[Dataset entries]

Definition gasSStore : gasFunc S := fun _ =>
  let* y := back 1 in
  let* x := back 0 in
  let* addr := contractAddress in
  let* current := sdb (GetState addr (u256_Bytes32 x)) in
  if rIsPetersburg chainRules || negb (rIsConstantinople chainRules) then
    if (current =? 0) && negb (u256_Sign y =? 0) then gas_of SstoreSetGas
    else if negb (current =? 0) && (u256_Sign y =? 0) then
      sdb (AddRefund SstoreRefundGas) ;;;
      gas_of SstoreClearGas
    else gas_of SstoreResetGas
  else
    let value := u256_Bytes32 y in
    if current =? value then gas_of NetSstoreNoopGas
    else
      let* original := sdb (GetCommittedState addr (u256_Bytes32 x)) in
      if original =? current then
        if original =? 0 then gas_of NetSstoreInitGas
        else
          (if value =? 0 then sdb (AddRefund NetSstoreClearRefund) else gret tt) ;;;
          gas_of NetSstoreCleanGas
      else
        (if negb (original =? 0) then
           if current =? 0 then sdb (SubRefund NetSstoreClearRefund)
           else if value =? 0 then sdb (AddRefund NetSstoreClearRefund) else gret tt
         else gret tt) ;;;
        (if original =? value then
           if original =? 0 then sdb (AddRefund NetSstoreResetClearRefund)
           else sdb (AddRefund NetSstoreResetRefund)
         else gret tt) ;;;
        gas_of NetSstoreDirtyGas.

Definition gasSStoreEIP2200 : gasFunc S := fun _ =>
  let* c := contract in
  if Gas c <=? SstoreSentryGasEIP2200 then gas_fail ErrSentry
  else
    let* y := back 1 in
    let* x := back 0 in
    let* addr := contractAddress in
    let* current := sdb (GetState addr (u256_Bytes32 x)) in
    let value := u256_Bytes32 y in
    if current =? value then gas_of SloadGasEIP2200
    else
      let* original := sdb (GetCommittedState addr (u256_Bytes32 x)) in
      if original =? current then
        if original =? 0 then gas_of SstoreSetGasEIP2200
        else
          (if value =? 0 then sdb (AddRefund SstoreClearsScheduleRefundEIP2200) else gret tt) ;;;
          gas_of SstoreResetGasEIP2200
      else
        (if negb (original =? 0) then
           if current =? 0 then sdb (SubRefund SstoreClearsScheduleRefundEIP2200)
           else if value =? 0 then sdb (AddRefund SstoreClearsScheduleRefundEIP2200) else gret tt
         else gret tt) ;;;
        (if original =? value then
           if original =? 0 then sdb (AddRefund (SstoreSetGasEIP2200 - SloadGasEIP2200))
           else sdb (AddRefund (SstoreResetGasEIP2200 - SloadGasEIP2200))
         else gret tt) ;;;
        gas_of SloadGasEIP2200.

Definition makeGasLog (n : Z) : gasFunc S := fun memorySize =>
  let* size := back 1 in
  checked (u256_Uint64WithOverflow size) (fun requestedSize =>
  with_memoryGas memorySize (fun gas =>
  checked (SafeAdd gas LogGas) (fun gas =>
  checked (SafeAdd gas (u64 (n * LogTopicGas))) (fun gas =>
  checked (SafeMul requestedSize LogDataGas) (fun memorySizeGas =>
  checked (SafeAdd gas memorySizeGas) gas_of))))).

(** The charge per hashed word, of KECCAK256 (operand 1) and CREATE2 (2). *)
Definition gasKeccak256 : gasFunc S := fun memorySize =>
  with_memoryGas memorySize (fun gas =>
  let* w := back 1 in
  checked (u256_Uint64WithOverflow w) (fun wordGas =>
  checked (SafeMul (toWordSize wordGas) Keccak256WordGas) (fun wordGas =>
  checked (SafeAdd gas wordGas) gas_of))).

Definition pureMemoryGascost : gasFunc S := fun memorySize => on_mem (memoryGasCost memorySize).

Definition gasReturn : gasFunc S := pureMemoryGascost.
Definition gasRevert : gasFunc S := pureMemoryGascost.
Definition gasMLoad : gasFunc S := pureMemoryGascost.
Definition gasMStore8 : gasFunc S := pureMemoryGascost.
Definition gasMStore : gasFunc S := pureMemoryGascost.
Definition gasCreate : gasFunc S := pureMemoryGascost.

Definition gasCreate2 : gasFunc S := fun memorySize =>
  with_memoryGas memorySize (fun gas =>
  let* w := back 2 in
  checked (u256_Uint64WithOverflow w) (fun wordGas =>
  checked (SafeMul (toWordSize wordGas) Keccak256WordGas) (fun wordGas =>
  checked (SafeAdd gas wordGas) gas_of))).

Definition gasCreateEip3860 : gasFunc S := fun memorySize =>
  with_memoryGas memorySize (fun gas =>
  let* s := back 2 in
  let '(size, overflow) := u256_Uint64WithOverflow s in
  if overflow || (size >? MaxInitCodeSize) then gas_fail ErrGasUintOverflow
  else
    let moreGas := u64 (InitCodeWordGas * (u64 (size + 31) / 32)) in
    checked (SafeAdd gas moreGas) gas_of).

Definition gasCreate2Eip3860 : gasFunc S := fun memorySize =>
  with_memoryGas memorySize (fun gas =>
  let* s := back 2 in
  let '(size, overflow) := u256_Uint64WithOverflow s in
  if overflow || (size >? MaxInitCodeSize) then gas_fail ErrGasUintOverflow
  else
    let moreGas := u64 ((InitCodeWordGas + Keccak256WordGas) * (u64 (size + 31) / 32)) in
    checked (SafeAdd gas moreGas) gas_of).

Definition gasExpFrontier : gasFunc S := fun _ =>
  let* e := back 1 in
  let expByteLen := (u256_BitLen e + 7) / 8 in
  let gas := u64 (expByteLen * ExpByteFrontier) in
  checked (SafeAdd gas ExpGas) gas_of.

Definition gasExpEIP158 : gasFunc S := fun _ =>
  let* e := back 1 in
  let expByteLen := (u256_BitLen e + 7) / 8 in
  let gas := u64 (expByteLen * ExpByteEIP158) in
  checked (SafeAdd gas ExpGas) gas_of.

(** The common end of the four call variants: set [callGasTemp] and add it. *)
Definition finish_callGas (gas : Z) : GM (Frame S) (Z * option error) :=
  let* c := contract in
  let* callCost := back 0 in
  let '(temp, err) := callGas (rIsEIP150 chainRules) (Gas c) gas callCost in
  on_evm (gput (set_callGasTemp temp)) ;;;
  match err with
  | Some err => gas_fail err
  | None => checked (SafeAdd gas temp) gas_of
  end.

Definition gasCall : gasFunc S := fun memorySize =>
  let* v := back 2 in
  let* a := back 1 in
  let transfersValue := negb (u256_IsZero v) in
  let address := u256_Bytes20 a in
  let* gas :=
    if rIsEIP158 chainRules then
      if transfersValue then
        let* empty := sdb (Empty address) in
        gret (if empty then CallNewAccountGas else 0)
      else gret 0
    else
      let* exists_ := sdb (Exist address) in
      gret (if negb exists_ then CallNewAccountGas else 0) in
  let gas := if transfersValue then u64 (gas + CallValueTransferGas) else gas in
  with_memoryGas memorySize (fun memoryGas =>
  checked (SafeAdd gas memoryGas) finish_callGas).

Definition gasCallCode : gasFunc S := fun memorySize =>
  with_memoryGas memorySize (fun memoryGas =>
  let* v := back 2 in
  let gas := if negb (u256_Sign v =? 0) then CallValueTransferGas else 0 in
  checked (SafeAdd gas memoryGas) finish_callGas).

Definition gasDelegateCall : gasFunc S := fun memorySize =>
  with_memoryGas memorySize finish_callGas.

Definition gasStaticCall : gasFunc S := fun memorySize =>
  with_memoryGas memorySize finish_callGas.

Definition gasSelfdestruct : gasFunc S := fun _ =>
  let* self := contractAddress in
  let* gas :=
    if rIsEIP150 chainRules then
      let* a := back 0 in
      let address := u256_Bytes20 a in
      if rIsEIP158 chainRules then
        let* empty := sdb (Empty address) in
        if empty then
          let* balance := sdb (GetBalance self) in
          gret (if negb (balance =? 0)
                then u64 (SelfdestructGasEIP150 + CreateBySelfdestructGas) else SelfdestructGasEIP150)
        else gret SelfdestructGasEIP150
      else
        let* exists_ := sdb (Exist address) in
        gret (if negb exists_
              then u64 (SelfdestructGasEIP150 + CreateBySelfdestructGas) else SelfdestructGasEIP150)
    else gret 0 in
  let* suicided := sdb (HasSuicided self) in
  (if negb suicided then sdb (AddRefund SelfdestructRefundGas) else gret tt) ;;;
  gas_of gas.

(** ** client/core/vm/operations_acl.go *)

Definition makeGasSStoreFunc (clearingRefund : Z) : gasFunc S := fun _ =>
  let* c := contract in
  if Gas c <=? SstoreSentryGasEIP2200 then gas_fail ErrSentry
  else
    let* y := back 1 in
    let* x := on_stack stack_peek in
    let* addr := contractAddress in
    let slot := u256_Bytes32 x in
    let* current := sdb (GetState addr slot) in
    let* present := sdb (SlotInAccessList addr slot) in
    let '(addrPresent, slotPresent) := present in
    let* cost :=
      if negb slotPresent then
        sdb (AddSlotToAccessList addr slot) ;;;
        (if negb addrPresent then gpanic PanicAccessList else gret ColdSloadCostEIP2929)
      else gret 0 in
    let value := u256_Bytes32 y in
    if current =? value then gas_of (u64 (cost + WarmStorageReadCostEIP2929))
    else
      let* original := sdb (GetCommittedState addr (u256_Bytes32 x)) in
      if original =? current then
        if original =? 0 then gas_of (u64 (cost + SstoreSetGasEIP2200))
        else
          (if value =? 0 then sdb (AddRefund clearingRefund) else gret tt) ;;;
          gas_of (u64 (cost + (SstoreResetGasEIP2200 - ColdSloadCostEIP2929)))
      else
        (if negb (original =? 0) then
           if current =? 0 then sdb (SubRefund clearingRefund)
           else if value =? 0 then sdb (AddRefund clearingRefund) else gret tt
         else gret tt) ;;;
        (if original =? value then
           if original =? 0 then sdb (AddRefund (SstoreSetGasEIP2200 - WarmStorageReadCostEIP2929))
           else sdb (AddRefund ((SstoreResetGasEIP2200 - ColdSloadCostEIP2929) - WarmStorageReadCostEIP2929))
         else gret tt) ;;;
        gas_of (u64 (cost + WarmStorageReadCostEIP2929)).

Definition gasSLoadEIP2929 : gasFunc S := fun _ =>
  let* loc := on_stack stack_peek in
  let slot := u256_Bytes32 loc in
  let* addr := contractAddress in
  let* present := sdb (SlotInAccessList addr slot) in
  if negb (snd present) then
    sdb (AddSlotToAccessList addr slot) ;;;
    gas_of ColdSloadCostEIP2929
  else gas_of WarmStorageReadCostEIP2929.

Definition gasExtCodeCopyEIP2929 : gasFunc S := fun memorySize =>
  let* r := gasExtCodeCopy memorySize in
  match r with
  | (_, Some err) => gas_fail err
  | (gas, None) =>
      let* a := on_stack stack_peek in
      let addr := u256_Bytes20 a in
      let* warm := sdb (AddressInAccessList addr) in
      if negb warm then
        sdb (AddAddressToAccessList addr) ;;;
        checked (SafeAdd gas (ColdAccountAccessCostEIP2929 - WarmStorageReadCostEIP2929)) gas_of
      else gas_of gas
  end.

Definition gasEip2929AccountCheck : gasFunc S := fun _ =>
  let* a := on_stack stack_peek in
  let addr := u256_Bytes20 a in
  let* warm := sdb (AddressInAccessList addr) in
  if negb warm then
    sdb (AddAddressToAccessList addr) ;;;
    gas_of (ColdAccountAccessCostEIP2929 - WarmStorageReadCostEIP2929)
  else gas_of 0.

Definition makeCallVariantGasCallEIP2929 (oldCalculator : gasFunc S) : gasFunc S := fun memorySize =>
  let* a := back 1 in
  let addr := u256_Bytes20 a in
  let* warmAccess := sdb (AddressInAccessList addr) in
  let coldCost := ColdAccountAccessCostEIP2929 - WarmStorageReadCostEIP2929 in
  let* ok :=
    if negb warmAccess then
      sdb (AddAddressToAccessList addr) ;;;
      on_contract (UseGas coldCost)
    else gret true in
  if negb ok then gas_fail ErrOutOfGas
  else
    let* r := oldCalculator memorySize in
    let '(gas, err) := r in
    if warmAccess || bool_decide (is_Some err) then gret (gas, err)
    else
      on_contract (gput (fun c => set_Gas (u64 (Gas c + coldCost)) c)) ;;;
      gas_of (u64 (gas + coldCost)).

Definition makeSelfdestructGasFn (refundsEnabled : bool) : gasFunc S := fun _ =>
  let* a := on_stack stack_peek in
  let address := u256_Bytes20 a in
  let* self := contractAddress in
  let* warm := sdb (AddressInAccessList address) in
  let* gas :=
    if negb warm then
      sdb (AddAddressToAccessList address) ;;;
      gret ColdAccountAccessCostEIP2929
    else gret 0 in
  let* empty := sdb (Empty address) in
  let* gas :=
    if empty then
      let* balance := sdb (GetBalance self) in
      gret (if negb (balance =? 0) then u64 (gas + CreateBySelfdestructGas) else gas)
    else gret gas in
  (if refundsEnabled then
     let* suicided := sdb (HasSuicided self) in
     if negb suicided then sdb (AddRefund SelfdestructRefundGas) else gret tt
   else gret tt) ;;;
  gas_of gas.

» **What the exercise asks**:
Give the exact lines, and only those, from the line containing "Definition gasExpFrontier : gasFunc" through the line containing "err => gas_fail err" in the entries above.

» **Result of the exercise**:
Definition gasExpFrontier : gasFunc S := fun _ =>
  let* e := back 1 in
  let expByteLen := (u256_BitLen e + 7) / 8 in
  let gas := u64 (expByteLen * ExpByteFrontier) in
  checked (SafeAdd gas ExpGas) gas_of.

Definition gasExpEIP158 : gasFunc S := fun _ =>
  let* e := back 1 in
  let expByteLen := (u256_BitLen e + 7) / 8 in
  let gas := u64 (expByteLen * ExpByteEIP158) in
  checked (SafeAdd gas ExpGas) gas_of.

(** The common end of the four call variants: set [callGasTemp] and add it. *)
Definition finish_callGas (gas : Z) : GM (Frame S) (Z * option error) :=
  let* c := contract in
  let* callCost := back 0 in
  let '(temp, err) := callGas (rIsEIP150 chainRules) (Gas c) gas callCost in
  on_evm (gput (set_callGasTemp temp)) ;;;
  match err with
  | Some err => gas_fail err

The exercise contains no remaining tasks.